▶ _Problem_
Return each line exactly as written. Begin with the first line of the entries and end with the line that has "Definition writes (a".

▶ _Input data_
=== Begin Enclosure ===

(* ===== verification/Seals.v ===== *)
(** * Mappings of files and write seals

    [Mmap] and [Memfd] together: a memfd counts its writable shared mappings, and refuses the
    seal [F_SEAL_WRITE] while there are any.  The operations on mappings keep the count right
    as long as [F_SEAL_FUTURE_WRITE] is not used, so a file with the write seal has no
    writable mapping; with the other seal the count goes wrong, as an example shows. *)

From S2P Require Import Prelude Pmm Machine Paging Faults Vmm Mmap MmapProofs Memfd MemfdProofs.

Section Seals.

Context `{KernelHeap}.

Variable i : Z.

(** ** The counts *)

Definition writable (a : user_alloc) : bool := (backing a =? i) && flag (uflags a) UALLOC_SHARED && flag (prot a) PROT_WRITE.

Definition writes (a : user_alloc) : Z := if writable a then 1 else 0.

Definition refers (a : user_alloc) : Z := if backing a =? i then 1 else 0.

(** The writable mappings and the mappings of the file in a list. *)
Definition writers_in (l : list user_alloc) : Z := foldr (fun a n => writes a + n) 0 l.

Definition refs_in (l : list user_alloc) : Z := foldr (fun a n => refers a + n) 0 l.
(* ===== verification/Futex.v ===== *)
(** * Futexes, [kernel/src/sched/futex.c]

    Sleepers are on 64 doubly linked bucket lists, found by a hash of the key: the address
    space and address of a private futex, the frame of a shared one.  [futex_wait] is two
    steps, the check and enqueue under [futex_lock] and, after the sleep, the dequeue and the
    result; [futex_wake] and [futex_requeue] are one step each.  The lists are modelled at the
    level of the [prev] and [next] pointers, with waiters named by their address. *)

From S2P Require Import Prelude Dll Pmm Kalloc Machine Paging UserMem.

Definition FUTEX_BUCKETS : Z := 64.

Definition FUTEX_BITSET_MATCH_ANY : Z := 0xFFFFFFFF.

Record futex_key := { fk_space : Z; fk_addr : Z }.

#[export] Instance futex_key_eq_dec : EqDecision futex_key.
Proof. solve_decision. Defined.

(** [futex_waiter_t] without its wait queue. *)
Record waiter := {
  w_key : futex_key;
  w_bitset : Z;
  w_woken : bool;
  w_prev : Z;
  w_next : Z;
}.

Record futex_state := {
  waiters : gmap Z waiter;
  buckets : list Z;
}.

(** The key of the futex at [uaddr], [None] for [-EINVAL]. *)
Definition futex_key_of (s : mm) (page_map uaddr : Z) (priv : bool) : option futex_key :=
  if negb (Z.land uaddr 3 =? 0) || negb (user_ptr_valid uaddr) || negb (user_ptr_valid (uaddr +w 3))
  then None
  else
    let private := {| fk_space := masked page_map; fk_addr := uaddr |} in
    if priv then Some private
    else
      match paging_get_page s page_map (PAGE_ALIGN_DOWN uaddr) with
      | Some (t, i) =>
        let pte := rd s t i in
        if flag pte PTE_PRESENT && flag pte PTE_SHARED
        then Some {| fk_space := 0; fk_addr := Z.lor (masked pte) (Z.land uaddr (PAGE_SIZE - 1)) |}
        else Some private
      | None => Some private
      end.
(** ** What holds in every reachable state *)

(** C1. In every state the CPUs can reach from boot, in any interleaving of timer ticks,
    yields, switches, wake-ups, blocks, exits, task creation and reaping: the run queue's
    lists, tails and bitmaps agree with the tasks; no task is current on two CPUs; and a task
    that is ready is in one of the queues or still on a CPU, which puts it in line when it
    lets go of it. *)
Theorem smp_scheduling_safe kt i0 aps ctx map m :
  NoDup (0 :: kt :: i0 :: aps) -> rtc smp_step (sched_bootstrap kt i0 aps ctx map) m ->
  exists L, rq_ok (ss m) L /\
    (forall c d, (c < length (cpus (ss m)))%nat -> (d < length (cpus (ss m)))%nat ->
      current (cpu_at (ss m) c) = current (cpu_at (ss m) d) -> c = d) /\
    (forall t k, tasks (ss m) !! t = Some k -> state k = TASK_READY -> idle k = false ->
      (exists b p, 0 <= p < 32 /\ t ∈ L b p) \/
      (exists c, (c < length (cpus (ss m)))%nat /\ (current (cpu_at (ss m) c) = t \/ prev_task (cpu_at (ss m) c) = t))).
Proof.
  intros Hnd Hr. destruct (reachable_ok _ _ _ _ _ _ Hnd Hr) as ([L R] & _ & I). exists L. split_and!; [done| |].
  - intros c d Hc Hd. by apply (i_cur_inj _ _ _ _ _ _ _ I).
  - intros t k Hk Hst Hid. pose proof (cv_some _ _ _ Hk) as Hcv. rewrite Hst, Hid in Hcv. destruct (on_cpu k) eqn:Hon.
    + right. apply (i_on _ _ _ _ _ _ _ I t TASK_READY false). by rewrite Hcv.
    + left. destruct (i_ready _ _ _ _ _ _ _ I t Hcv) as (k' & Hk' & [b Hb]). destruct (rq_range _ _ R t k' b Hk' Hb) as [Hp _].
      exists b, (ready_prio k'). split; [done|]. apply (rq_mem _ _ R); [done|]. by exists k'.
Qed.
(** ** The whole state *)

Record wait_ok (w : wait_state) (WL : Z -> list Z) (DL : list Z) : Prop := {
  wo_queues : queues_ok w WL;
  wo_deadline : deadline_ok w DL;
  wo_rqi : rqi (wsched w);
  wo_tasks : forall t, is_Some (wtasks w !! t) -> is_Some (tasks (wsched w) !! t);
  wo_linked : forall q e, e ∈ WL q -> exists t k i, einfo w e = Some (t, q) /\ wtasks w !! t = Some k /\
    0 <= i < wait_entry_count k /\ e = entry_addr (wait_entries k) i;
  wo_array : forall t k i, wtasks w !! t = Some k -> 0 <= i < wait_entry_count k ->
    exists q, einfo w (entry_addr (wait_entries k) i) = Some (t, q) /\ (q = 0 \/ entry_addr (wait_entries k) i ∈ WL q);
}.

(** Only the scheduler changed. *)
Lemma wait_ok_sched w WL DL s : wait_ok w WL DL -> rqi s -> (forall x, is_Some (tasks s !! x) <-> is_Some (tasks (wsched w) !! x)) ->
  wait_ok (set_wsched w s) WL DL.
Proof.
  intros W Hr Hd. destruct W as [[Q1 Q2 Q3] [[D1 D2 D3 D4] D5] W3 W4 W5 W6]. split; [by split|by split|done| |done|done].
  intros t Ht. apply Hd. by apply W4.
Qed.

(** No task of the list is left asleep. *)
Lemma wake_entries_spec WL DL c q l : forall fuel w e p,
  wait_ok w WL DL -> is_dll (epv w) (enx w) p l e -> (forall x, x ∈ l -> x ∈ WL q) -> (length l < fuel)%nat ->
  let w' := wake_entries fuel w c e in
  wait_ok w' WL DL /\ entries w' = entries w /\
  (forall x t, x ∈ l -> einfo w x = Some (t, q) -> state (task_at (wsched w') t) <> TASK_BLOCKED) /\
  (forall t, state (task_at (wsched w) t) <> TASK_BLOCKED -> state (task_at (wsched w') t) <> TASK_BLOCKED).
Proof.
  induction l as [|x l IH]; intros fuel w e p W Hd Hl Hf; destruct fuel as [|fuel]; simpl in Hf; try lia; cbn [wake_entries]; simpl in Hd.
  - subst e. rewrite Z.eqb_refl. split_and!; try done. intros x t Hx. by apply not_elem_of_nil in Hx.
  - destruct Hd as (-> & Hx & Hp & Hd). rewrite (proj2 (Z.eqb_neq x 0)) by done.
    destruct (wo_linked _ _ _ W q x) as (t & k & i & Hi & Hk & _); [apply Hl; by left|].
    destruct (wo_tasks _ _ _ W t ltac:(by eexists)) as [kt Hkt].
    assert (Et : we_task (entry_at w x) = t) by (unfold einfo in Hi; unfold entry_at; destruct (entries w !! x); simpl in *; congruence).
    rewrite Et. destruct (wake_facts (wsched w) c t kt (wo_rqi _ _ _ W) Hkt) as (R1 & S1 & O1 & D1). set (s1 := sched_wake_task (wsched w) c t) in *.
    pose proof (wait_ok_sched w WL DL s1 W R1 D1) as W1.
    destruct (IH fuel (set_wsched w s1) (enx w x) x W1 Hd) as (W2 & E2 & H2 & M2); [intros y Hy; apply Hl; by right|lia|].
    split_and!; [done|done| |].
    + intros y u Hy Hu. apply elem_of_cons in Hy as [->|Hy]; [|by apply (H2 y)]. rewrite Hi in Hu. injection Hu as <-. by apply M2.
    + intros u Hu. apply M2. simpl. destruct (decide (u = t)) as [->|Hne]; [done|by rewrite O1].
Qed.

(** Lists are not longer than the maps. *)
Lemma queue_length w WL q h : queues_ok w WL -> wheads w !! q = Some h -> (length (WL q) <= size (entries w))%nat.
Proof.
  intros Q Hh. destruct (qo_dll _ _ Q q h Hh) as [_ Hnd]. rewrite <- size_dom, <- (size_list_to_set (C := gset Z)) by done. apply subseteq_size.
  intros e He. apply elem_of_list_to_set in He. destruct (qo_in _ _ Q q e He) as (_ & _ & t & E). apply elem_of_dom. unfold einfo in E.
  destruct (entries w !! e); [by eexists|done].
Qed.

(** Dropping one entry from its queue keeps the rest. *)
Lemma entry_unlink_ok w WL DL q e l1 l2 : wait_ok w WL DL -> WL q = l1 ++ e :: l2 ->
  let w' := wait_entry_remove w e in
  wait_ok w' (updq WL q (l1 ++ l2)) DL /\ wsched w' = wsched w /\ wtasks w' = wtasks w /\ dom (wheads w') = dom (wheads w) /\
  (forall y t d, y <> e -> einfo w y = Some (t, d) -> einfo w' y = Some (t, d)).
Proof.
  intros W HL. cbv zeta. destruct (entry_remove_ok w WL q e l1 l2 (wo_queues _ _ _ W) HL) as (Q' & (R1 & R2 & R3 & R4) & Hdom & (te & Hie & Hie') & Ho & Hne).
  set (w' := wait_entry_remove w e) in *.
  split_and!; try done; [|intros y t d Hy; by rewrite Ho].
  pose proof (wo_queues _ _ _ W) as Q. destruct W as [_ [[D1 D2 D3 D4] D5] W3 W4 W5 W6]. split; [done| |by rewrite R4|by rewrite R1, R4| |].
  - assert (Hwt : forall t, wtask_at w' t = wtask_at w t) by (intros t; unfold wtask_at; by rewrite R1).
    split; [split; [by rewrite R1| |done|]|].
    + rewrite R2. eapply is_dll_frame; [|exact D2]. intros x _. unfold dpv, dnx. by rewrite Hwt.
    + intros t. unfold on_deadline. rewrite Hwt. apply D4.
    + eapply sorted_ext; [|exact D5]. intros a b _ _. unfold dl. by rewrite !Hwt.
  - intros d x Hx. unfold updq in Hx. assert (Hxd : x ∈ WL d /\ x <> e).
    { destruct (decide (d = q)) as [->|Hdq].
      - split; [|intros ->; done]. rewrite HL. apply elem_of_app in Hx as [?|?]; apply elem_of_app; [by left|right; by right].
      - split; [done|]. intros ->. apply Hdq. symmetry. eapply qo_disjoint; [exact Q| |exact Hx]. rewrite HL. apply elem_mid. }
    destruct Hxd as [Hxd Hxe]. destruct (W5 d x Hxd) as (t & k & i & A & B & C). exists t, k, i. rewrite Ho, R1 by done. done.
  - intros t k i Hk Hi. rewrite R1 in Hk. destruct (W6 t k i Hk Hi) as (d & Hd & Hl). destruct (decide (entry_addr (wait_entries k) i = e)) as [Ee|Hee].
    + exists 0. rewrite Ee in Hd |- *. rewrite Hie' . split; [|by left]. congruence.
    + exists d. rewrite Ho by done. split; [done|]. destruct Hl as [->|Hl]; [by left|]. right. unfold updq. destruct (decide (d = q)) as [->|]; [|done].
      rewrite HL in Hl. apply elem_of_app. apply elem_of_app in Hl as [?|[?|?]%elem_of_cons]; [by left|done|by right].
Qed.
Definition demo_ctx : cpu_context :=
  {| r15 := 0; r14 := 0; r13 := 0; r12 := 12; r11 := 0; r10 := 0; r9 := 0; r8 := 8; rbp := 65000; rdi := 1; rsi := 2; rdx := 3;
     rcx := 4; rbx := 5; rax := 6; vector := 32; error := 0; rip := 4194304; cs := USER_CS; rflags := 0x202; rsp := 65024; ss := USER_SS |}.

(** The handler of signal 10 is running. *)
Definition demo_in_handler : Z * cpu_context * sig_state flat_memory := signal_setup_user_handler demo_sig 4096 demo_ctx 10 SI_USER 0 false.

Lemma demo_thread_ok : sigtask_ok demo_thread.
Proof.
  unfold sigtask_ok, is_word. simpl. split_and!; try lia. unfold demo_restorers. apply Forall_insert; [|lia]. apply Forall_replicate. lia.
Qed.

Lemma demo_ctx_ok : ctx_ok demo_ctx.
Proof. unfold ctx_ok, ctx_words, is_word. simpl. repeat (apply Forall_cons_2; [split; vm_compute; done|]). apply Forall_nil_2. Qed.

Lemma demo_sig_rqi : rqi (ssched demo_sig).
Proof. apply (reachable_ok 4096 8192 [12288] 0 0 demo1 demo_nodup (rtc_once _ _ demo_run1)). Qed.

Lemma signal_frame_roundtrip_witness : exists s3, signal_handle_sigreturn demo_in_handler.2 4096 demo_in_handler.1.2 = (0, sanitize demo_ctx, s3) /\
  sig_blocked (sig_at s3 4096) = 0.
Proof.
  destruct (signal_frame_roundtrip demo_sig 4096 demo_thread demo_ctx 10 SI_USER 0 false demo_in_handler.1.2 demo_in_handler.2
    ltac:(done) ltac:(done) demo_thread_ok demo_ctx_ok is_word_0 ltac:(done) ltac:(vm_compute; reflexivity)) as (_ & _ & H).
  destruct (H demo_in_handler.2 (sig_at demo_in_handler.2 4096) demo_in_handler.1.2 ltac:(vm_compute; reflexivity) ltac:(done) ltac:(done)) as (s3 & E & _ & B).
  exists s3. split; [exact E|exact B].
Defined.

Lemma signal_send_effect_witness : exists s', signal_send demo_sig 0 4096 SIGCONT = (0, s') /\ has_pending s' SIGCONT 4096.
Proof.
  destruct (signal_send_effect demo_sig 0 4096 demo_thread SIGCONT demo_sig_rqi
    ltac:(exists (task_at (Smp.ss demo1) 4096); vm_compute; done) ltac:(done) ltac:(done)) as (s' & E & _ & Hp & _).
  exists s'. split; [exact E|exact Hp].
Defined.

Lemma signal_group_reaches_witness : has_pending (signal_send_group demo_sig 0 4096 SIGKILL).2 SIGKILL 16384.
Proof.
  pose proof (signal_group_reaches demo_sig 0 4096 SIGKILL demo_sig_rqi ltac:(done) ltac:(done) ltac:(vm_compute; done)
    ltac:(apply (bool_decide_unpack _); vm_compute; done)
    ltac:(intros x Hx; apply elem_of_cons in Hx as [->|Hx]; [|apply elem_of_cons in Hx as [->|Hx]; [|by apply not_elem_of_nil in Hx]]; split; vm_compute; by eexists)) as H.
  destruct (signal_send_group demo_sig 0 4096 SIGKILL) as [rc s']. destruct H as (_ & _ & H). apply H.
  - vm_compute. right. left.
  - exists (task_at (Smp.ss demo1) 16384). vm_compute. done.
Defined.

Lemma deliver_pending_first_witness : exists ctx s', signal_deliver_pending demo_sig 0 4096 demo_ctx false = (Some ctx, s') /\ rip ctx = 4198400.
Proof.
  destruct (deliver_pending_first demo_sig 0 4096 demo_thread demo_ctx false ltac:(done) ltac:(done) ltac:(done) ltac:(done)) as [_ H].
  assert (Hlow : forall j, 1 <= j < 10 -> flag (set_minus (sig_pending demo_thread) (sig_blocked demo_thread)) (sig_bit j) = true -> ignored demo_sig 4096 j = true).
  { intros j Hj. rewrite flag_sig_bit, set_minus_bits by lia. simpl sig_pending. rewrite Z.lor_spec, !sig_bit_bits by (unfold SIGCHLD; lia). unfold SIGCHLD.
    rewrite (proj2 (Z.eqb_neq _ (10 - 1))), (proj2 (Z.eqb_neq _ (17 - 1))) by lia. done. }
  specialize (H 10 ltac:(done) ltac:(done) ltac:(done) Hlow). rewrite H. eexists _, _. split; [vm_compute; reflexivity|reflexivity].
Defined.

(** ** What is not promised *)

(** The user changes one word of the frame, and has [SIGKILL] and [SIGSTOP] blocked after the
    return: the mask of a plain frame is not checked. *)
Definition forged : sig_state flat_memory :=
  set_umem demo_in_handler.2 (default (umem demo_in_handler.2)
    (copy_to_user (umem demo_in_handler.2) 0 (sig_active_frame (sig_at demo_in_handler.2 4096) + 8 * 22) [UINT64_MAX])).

=== End Enclosure ===

▶ _Solution to this exercise_
(* ===== verification/Seals.v ===== *)
(** * Mappings of files and write seals

    [Mmap] and [Memfd] together: a memfd counts its writable shared mappings, and refuses the
    seal [F_SEAL_WRITE] while there are any.  The operations on mappings keep the count right
    as long as [F_SEAL_FUTURE_WRITE] is not used, so a file with the write seal has no
    writable mapping; with the other seal the count goes wrong, as an example shows. *)

From S2P Require Import Prelude Pmm Machine Paging Faults Vmm Mmap MmapProofs Memfd MemfdProofs.

Section Seals.

Context `{KernelHeap}.

Variable i : Z.

(** ** The counts *)

Definition writable (a : user_alloc) : bool := (backing a =? i) && flag (uflags a) UALLOC_SHARED && flag (prot a) PROT_WRITE.

Definition writes (a : user_alloc) : Z := if writable a then 1 else 0.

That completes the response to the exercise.